[Dataset entries]
Lemma lev_zero a : forall b, lev a b = 0 -> a = b.
Proof.
  induction a as [|x a IHa]; intros b.
  - simpl. by destruct b.
  - destruct b as [|y b]; [done|].
    change (lev (x :: a) (y :: b))
      with (if decide (x = y) then lev a b
            else 1 + Nat.min (Nat.min (lev a b) (lev a (y :: b))) (lev (x :: a) b)).
    destruct (decide (x = y)) as [->|]; [|lia]. intros H. f_equal. by apply IHa.
Qed.

(** Dropping the first character of either string moves the distance by
    at most one. *)
Lemma lev_step n : forall a b x, length a + length b <= n ->
  lev (x :: a) b <= S (lev a b) /\ lev a b <= S (lev (x :: a) b).
Proof.
  induction n as [n IH] using lt_wf_ind. intros a b x Hn.
  destruct b as [|y b].
  - rewrite !lev_nil_r. simpl. lia.
  - change (lev (x :: a) (y :: b))
      with (if decide (x = y) then lev a b
            else 1 + Nat.min (Nat.min (lev a b) (lev a (y :: b))) (lev (x :: a) b)).
    simpl in Hn.
    assert (Hba : lev (y :: b) a <= S (lev b a) /\ lev b a <= S (lev (y :: b) a))
      by (apply (IH (length b + length a)); lia).
    rewrite (lev_sym (y :: b) a), (lev_sym b a) in Hba.
    assert (Hab : lev (x :: a) b <= S (lev a b) /\ lev a b <= S (lev (x :: a) b))
      by (apply (IH (length a + length b)); lia).
    destruct (decide (x = y)); lia.
Qed.

Lemma lev_delete x a b : lev (x :: a) b <= S (lev a b).
Proof. by apply (lev_step (length a + length b)). Qed.

Lemma lev_insert y a b : lev a (y :: b) <= S (lev a b).
Proof. rewrite (lev_sym a (y :: b)), (lev_sym a b). apply lev_delete. Qed.

Lemma lev_least n a b : edits n a b -> lev a b <= n.
Proof.
  induction 1 as [|n x a b _ IH|n x y a b _ IH|n x a b _ IH|n y a b _ IH].
  - done.
  - simpl. by rewrite decide_True.
  - change (lev (x :: a) (y :: b))
      with (if decide (x = y) then lev a b
            else 1 + Nat.min (Nat.min (lev a b) (lev a (y :: b))) (lev (x :: a) b)).
    destruct (decide (x = y)); lia.
  - pose proof (lev_delete x a b). lia.
  - pose proof (lev_insert y a b). lia.
Qed.

Lemma edits_deletes a : edits (length a) a [].
Proof. induction a; simpl; by constructor. Qed.

Lemma edits_inserts b : edits (length b) [] b.
Proof. induction b; simpl; by constructor. Qed.

Lemma lev_edits a : forall b, edits (lev a b) a b.
Proof.
  induction a as [|x a IHa]; intros b; [apply edits_inserts|].
  induction b as [|y b IHb]; [apply (edits_deletes (x :: a))|].
  change (lev (x :: a) (y :: b))
    with (if decide (x = y) then lev a b
          else 1 + Nat.min (Nat.min (lev a b) (lev a (y :: b))) (lev (x :: a) b)).
  destruct (decide (x = y)) as [->|]; [by constructor|].
  destruct (Nat.min_spec (lev a b) (lev a (y :: b))) as [[_ ->]|[_ ->]].
  - destruct (Nat.min_spec (lev a b) (lev (x :: a) b)) as [[_ ->]|[_ ->]];
      simpl; by constructor.
  - destruct (Nat.min_spec (lev a (y :: b)) (lev (x :: a) b)) as [[_ ->]|[_ ->]];
      simpl; by constructor.
Qed.

(** Edit sequences read the same from the other end. *)
Lemma edits_snoc_keep n a b x : edits n a b -> edits n (a ++ [x]) (b ++ [x]).
Proof. induction 1; simpl; by repeat constructor. Qed.

Lemma edits_snoc_subst n a b x y : edits n a b -> edits (S n) (a ++ [x]) (b ++ [y]).
Proof. induction 1; simpl; by repeat constructor. Qed.

Lemma edits_snoc_delete n a b x : edits n a b -> edits (S n) (a ++ [x]) b.
Proof. induction 1; simpl; by repeat constructor. Qed.

Lemma edits_snoc_insert n a b y : edits n a b -> edits (S n) a (b ++ [y]).
Proof. induction 1; simpl; by repeat constructor. Qed.

Lemma edits_rev n a b : edits n a b -> edits n (rev a) (rev b).
Proof.
  induction 1; simpl.
  - constructor.
  - by apply edits_snoc_keep.
  - by apply edits_snoc_subst.
  - by apply edits_snoc_delete.
  - by apply edits_snoc_insert.
Qed.

(** [editDistance a b] edits turn [a] into [b], and no fewer do. *)
Theorem editDistance_levenshtein (a b : jsstring) :
  edits (MatchingA.editDistance a b) a b /\
  forall n, edits n a b -> MatchingA.editDistance a b <= n.
Proof.
  rewrite editDistance_lev. split.
  - rewrite <- (rev_involutive a), <- (rev_involutive b) at 2.
    apply edits_rev, lev_edits.
  - intros n H. by apply lev_least, edits_rev.
Qed.

Lemma editDistance_levenshtein_witness :
  edits 3 (str "kitten") (str "sitting") /\
  MatchingA.editDistance (str "kitten") (str "sitting") <= 3.
Proof.
  assert (H : edits 3 (str "kitten") (str "sitting")).
  { apply edits_subst, edits_keep, edits_keep, edits_keep, edits_subst, edits_keep,
      edits_insert, edits_nil. }
  split; [exact H|].
  exact (proj2 (editDistance_levenshtein (str "kitten") (str "sitting")) 3 H).
Defined.

(** The distance lies between the difference of the lengths and the
    greater length, and is 0 only between equal strings. *)
Theorem editDistance_bounds (a b : jsstring) :
  length a - length b <= MatchingA.editDistance a b /\
  length b - length a <= MatchingA.editDistance a b /\
  MatchingA.editDistance a b <= Nat.max (length a) (length b) /\
  (MatchingA.editDistance a b = 0 <-> a = b).
Proof.
  rewrite editDistance_lev.
  pose proof (lev_ge_diff (rev a) (rev b)) as Hd.
  pose proof (lev_le_max (rev a) (rev b)) as Hm.
  rewrite !length_rev in Hd, Hm. repeat split; try lia.
  - intros H%lev_zero. by rewrite <- (rev_involutive a), H, rev_involutive.
  - intros ->. apply lev_refl.
Qed.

__WHAT YOU SHOULD DO__. Please print exactly the lines of the entries above, beginning with the line that contains "(MatchingA.editDistance a b = 0 <-> a = b)." and ending with the last line.

__RESPONSE__.
  (MatchingA.editDistance a b = 0 <-> a = b).
Proof.
  rewrite editDistance_lev.
  pose proof (lev_ge_diff (rev a) (rev b)) as Hd.
  pose proof (lev_le_max (rev a) (rev b)) as Hm.
  rewrite !length_rev in Hd, Hm. repeat split; try lia.
  - intros H%lev_zero. by rewrite <- (rev_involutive a), H, rev_involutive.
  - intros ->. apply lev_refl.
Qed.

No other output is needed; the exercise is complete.